Activation of the complement system by polysaccharidic surfaces bearing carboxymethyl, carboxymethylbenzyl-amide and carboxymethylbenzylamide sulphonate groups

Abstract

Substituted Sephadex ® derivatives bearing carboxymethyl (CM), CM-benzylamide (CMB), CM-propylamide (CMP) and CMB-sulphonate (CMBS) groups are used as models of polysaccharidic surfaces to measure the effects of substituting OH groups on the complement activating capacity (CAC) of the modified surfaces in normal human serum. CM substitution decreases and can suppress the CAC of Sephadex.

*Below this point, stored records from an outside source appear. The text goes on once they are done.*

Lemma handle_conns i w d es d' s ctx' c :
  Daemon.handle i w d = Done (es, d') →
  SessionManager.sessions (Daemon.sessions d') !! s = Some ctx' → SessionContext.compositor_conn ctx' = Some c →
  displays d c s ∨ (c, s) ∈ grant i w d.
Proof.
  intros Hh Hs Hc.
  assert (keeps_conns (Daemon.sessions d) (Daemon.sessions d') → displays d c s ∨ (c, s) ∈ grant i w d) as Hk.
  { intros Hk. destruct (Hk _ _ _ Hs Hc) as (ctx & ? & ?). left. left. eauto. }
  destruct i as [[conn peer ob|[conn peer req]|conn]| |sig statuses]; simpl in Hh.
  - simplify_eq. apply Hk, keeps_conns_refl.
  - unfold Daemon.handle_command in Hh. simpl in Hh.
    destruct (Policy.authorize _ _ _ _ _ _) as [[]|e] eqn:Ha; [|simplify_eq; apply Hk, keeps_conns_refl].
    apply exec_bind_Done in Hh as ([[es1 r1] d1] & Hd & Hh). simplify_eq.
    destruct req; try (apply Hk; by eapply dispatch_conns).
    simpl in *. rewrite Ha. simpl. clear Hk Ha. unfold Daemon.register_compositor, SessionManager.get, Daemon.replying in Hd.
    destruct (SessionManager.sessions (Daemon.sessions d) !! session_id) as [x|] eqn:Hx; simpl in Hd.
    2: { simplify_eq. left. left. eauto. }
    assert (∃ next, SessionManager.sessions (Daemon.sessions d') =
      alter (SessionContext.try_transition next)
        session_id (alter (SessionContext.with_conn (Some conn)) session_id
          (SessionManager.sessions (Daemon.sessions d)))) as [next Hd'].
    { destruct (LockManager.is_locked _ _); simplify_eq; by eexists. }
    rewrite Hd', lookup_alter in Hs. destruct (decide (session_id = s)) as [->|Hne].
    + rewrite lookup_alter_eq, Hx in Hs. simpl in Hs. simplify_eq. rewrite transition_conn in Hc. simpl in Hc.
      simplify_eq. right. set_solver.
    + rewrite lookup_alter_ne in Hs by done. left. left. eauto.
  - unfold Daemon.disconnected in Hh. destruct (ElevationManager.abandon_connection _ _). simplify_eq. apply Hk.
    intros s0 x k. simpl. rewrite lookup_fmap. intros (y & Hy & ->)%fmap_Some. unfold Daemon.clear_conn.
    case_decide; [done|eauto].
  - injection Hh as Hh. apply Hk. unfold Daemon.on_idle_tick in Hh. destruct (IdleDetector.tick _ _ _) as [ch idle].
    destruct (on_stages_moved w ch (Daemon.with_idle idle d)) as (es1 & ids & shown & Heq & _). rewrite Heq in Hh.
    destruct (ElevationManager.expire_pending _ _). simplify_eq. apply keeps_conns_show.
  - apply Hk. destruct (SignalEvent.classify sig) as [[]|]; simplify_eq/=; try apply keeps_conns_refl.
    + unfold Power.graceful_shutdown in Hh.
      match goal with _ : context [Power.terminate_all ?l ?ss] |- _ =>
        pose proof (keeps_conns_terminate_all l ss); destruct (Power.terminate_all l ss) end.
      destruct (w_exists _ _); by simplify_eq/=.
    + unfold Daemon.reload_config. case_match; apply keeps_conns_refl.
    + pose proof (keeps_conns_reap statuses d) as Hr. by rewrite Hh in Hr.
Qed.

Lemma handle_displays i w d es d' c s :
  Daemon.handle i w d = Done (es, d') → displays d' c s → displays d c s ∨ (c, s) ∈ grant i w d.
Proof.
  intros Hh [(ctx & Hs & Hc)|(id & p & Hp & <- & <-)]; [by eapply handle_conns|]. left.
  destruct (handle_prompts _ _ _ _ _ Hh id p Hp) as [?|(ctx & ? & ?)]; [right|left]; eauto.
Qed.

(** *** Over a run *)

Fixpoint grants (l : list (Daemon.input * World)) d : list (ConnId * SessionId) :=
  match l with
  | [] => []
  | (i, w) :: l' =>
      grant i w d ++ match Daemon.handle i w d with
                     | Done (_, d') => grants l' d'
                     | Panicked => []
                     end
  end.
(** One turn of the writer's loop over its outbox. *)
Definition write `{Codec Message.t} (c : ConnId) (s : t) : option t :=
  k ← conns s !! c;
  if decide (Conn.writer k = Conn.Draining) then
    match Conn.outbox k with
    | m :: rest =>
        match Protocol.write_message m (Conn.output k) with
        | (Ok _, o) => Some (set_conn c (Conn.with_writer Conn.Draining o rest k) s)
        | (Err _, o) => Some (set_conn c (Conn.with_writer Conn.Broke o [] k) s)
        end
    | [] => if held c k s then None
            else Some (set_conn c (Conn.with_writer Conn.Drained (Conn.output k) [] k) s)
    end
  else None.

(** The end of [handle_connection]: join the writer, then report. *)
Definition join (c : ConnId) (s : t) : option t :=
  k ← conns s !! c;
  if decide (Conn.reader k = Conn.Closing ∧ Conn.writer k ≠ Conn.Draining) then
    Some (post (ManagerMessage.Disconnected c) (set_conn c (Conn.with_reader Conn.Finished k) s))
  else None.

(** What the loop sends goes into the outboxes. *)
Definition deliver_one (m : gmap ConnId Conn.t) (e : Effect.t) : gmap ConnId Conn.t :=
  match e with
  | Effect.Sent c msg => alter (Conn.push msg) c m
  | _ => m
  end.
Definition deliver (es : list Effect.t) (m : gmap ConnId Conn.t) : gmap ConnId Conn.t :=
  foldl deliver_one m es.

Section loop.
Context `{HashOrder} `{SerdeJson} `{TomlSettings}.

(** The event loop handles one event: the head of the channel, or one of its
    other sources. *)
Definition handle (i : Daemon.input) (n : nat) (w : World) (s : t) : option (list Effect.t * t) :=
  match Daemon.handle i w (daemon s) with
  | Done (es, d) => Some (es, mk (next_conn_id s) (deliver es (conns s)) (posted s) (n + taken s) d)
  | Panicked => None
  end.
Definition receive (w : World) (s : t) : option (list Effect.t * t) :=
  m ← posted s !! taken s; handle (Daemon.Ipc m) 1 w s.
End loop.
End Server.

(** ** Interleaving *)

Section server_steps.
Context `{HashOrder} `{SerdeJson} `{TomlSettings} `{!Codec Request.t, !Codec Message.t}.

(** One step of the system; [es] is what the event loop did in it.  Ids of
    connections do not wrap: there are never [2^64] of them. *)
Inductive server_step (es : list Effect.t) (s : Server.t) : Server.t → Prop :=
| server_accept p i o :
    es = [] → is_u64 (Server.next_conn_id s + 1) → server_step es s (Server.accept p i o s)
| server_announce c usable s' : es = [] → Server.announce c usable s = Some s' → server_step es s s'
| server_read c s' : es = [] → Server.read c s = Some s' → server_step es s s'
| server_write c s' : es = [] → Server.write c s = Some s' → server_step es s s'
| server_join c s' : es = [] → Server.join c s = Some s' → server_step es s s'
| server_receive w s' : Server.receive w s = Some (es, s') → server_step es s s'
| server_event i w s' :
    (∀ m, i ≠ Daemon.Ipc m) → Server.handle i 0 w s = Some (es, s') → server_step es s s'.

Definition server_moves (s s' : Server.t) : Prop := ∃ es, server_step es s s'.
End server_steps.

(** ** The history of a connection *)

Definition msg_conn (m : ManagerMessage.t) : ConnId :=
  match m with
  | ManagerMessage.Connected c _ _ => c
  | ManagerMessage.Command cmd => ManagerCommand.conn_id cmd
  | ManagerMessage.Disconnected c => c
  end.

(** The messages of [c] among those posted. *)
Definition about (c : ConnId) (l : list ManagerMessage.t) : list ManagerMessage.t :=
  filter (λ m, msg_conn m = c) l.

Definition connected (c : ConnId) (k : Conn.t) : ManagerMessage.t :=
  ManagerMessage.Connected c (Conn.peer k) c.
Definition commands (c : ConnId) (k : Conn.t) : list ManagerMessage.t :=
  (λ r, ManagerMessage.Command (ManagerCommand.mk c (Conn.peer k) r)) <$> Conn.received k.

(** What a connection has posted, by where its reader is. *)
Definition conn_history (c : ConnId) (k : Conn.t) : list ManagerMessage.t :=
  match Conn.reader k with
  | Conn.Starting | Conn.Refused => []
  | Conn.Reading | Conn.Closing => connected c k :: commands c k
  | Conn.Finished => connected c k :: commands c k ++ [ManagerMessage.Disconnected c]
  end.

Lemma about_app c l1 l2 : about c (l1 ++ l2) = about c l1 ++ about c l2.
Proof. apply filter_app. Qed.

Lemma elem_of_about c m l : m ∈ about c l ↔ msg_conn m = c ∧ m ∈ l.
Proof. unfold about. by rewrite list_elem_of_filter. Qed.

Lemma about_all c l : Forall (λ m, msg_conn m = c) l → about c l = l.
Proof. induction 1 as [|m l Hm _ IH]; [done|]. unfold about in *. by rewrite filter_cons_True, IH. Qed.

Lemma about_none c l : Forall (λ m, msg_conn m ≠ c) l → about c l = [].
Proof. induction 1 as [|m l Hm _ IH]; [done|]. unfold about in *. by rewrite filter_cons_False, IH. Qed.

(** Messages in the outbox change nothing of what the reader does. *)
Definition same_reader (k k' : Conn.t) : Prop :=
  Conn.peer k' = Conn.peer k ∧ Conn.reader k' = Conn.reader k ∧ Conn.input k' = Conn.input k ∧
  Conn.arrived k' = Conn.arrived k ∧ Conn.received k' = Conn.received k.

Lemma same_reader_history c k k' : same_reader k k' → conn_history c k' = conn_history c k.
Proof.
  intros (Hp & Hr & _ & _ & Hq). unfold conn_history, connected, commands. by rewrite Hp, Hr, Hq.
Qed.

Lemma same_reader_push m k : same_reader k (Conn.push m k).
Proof. unfold Conn.push. by case_decide. Qed.

Lemma same_reader_trans k1 k2 k3 : same_reader k1 k2 → same_reader k2 k3 → same_reader k1 k3.
Proof. unfold same_reader. naive_solver congruence. Qed.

Low CMB substitution also decreases the CAC, whereas high CMB or CMP substitutions increase it again after a minimum. In addition to C3 cleavage occurring at high substitution with CMB or CMP groups, the presence of CMB induces consumption of a protein, limiting CH50 measurements. The CAC variations could be due to rearrangements of the polymer surfaces at the aqueous interface with proteins. Highly substituted CMB-bearing surfaces could activate complement-like polystyrene surfaces. The presence of CMBS groups does not reduce the CAC of the surface. Such polymer surfaces, which are heparin-like concerning coagulation, are not heparin-like concerning complement inhibition.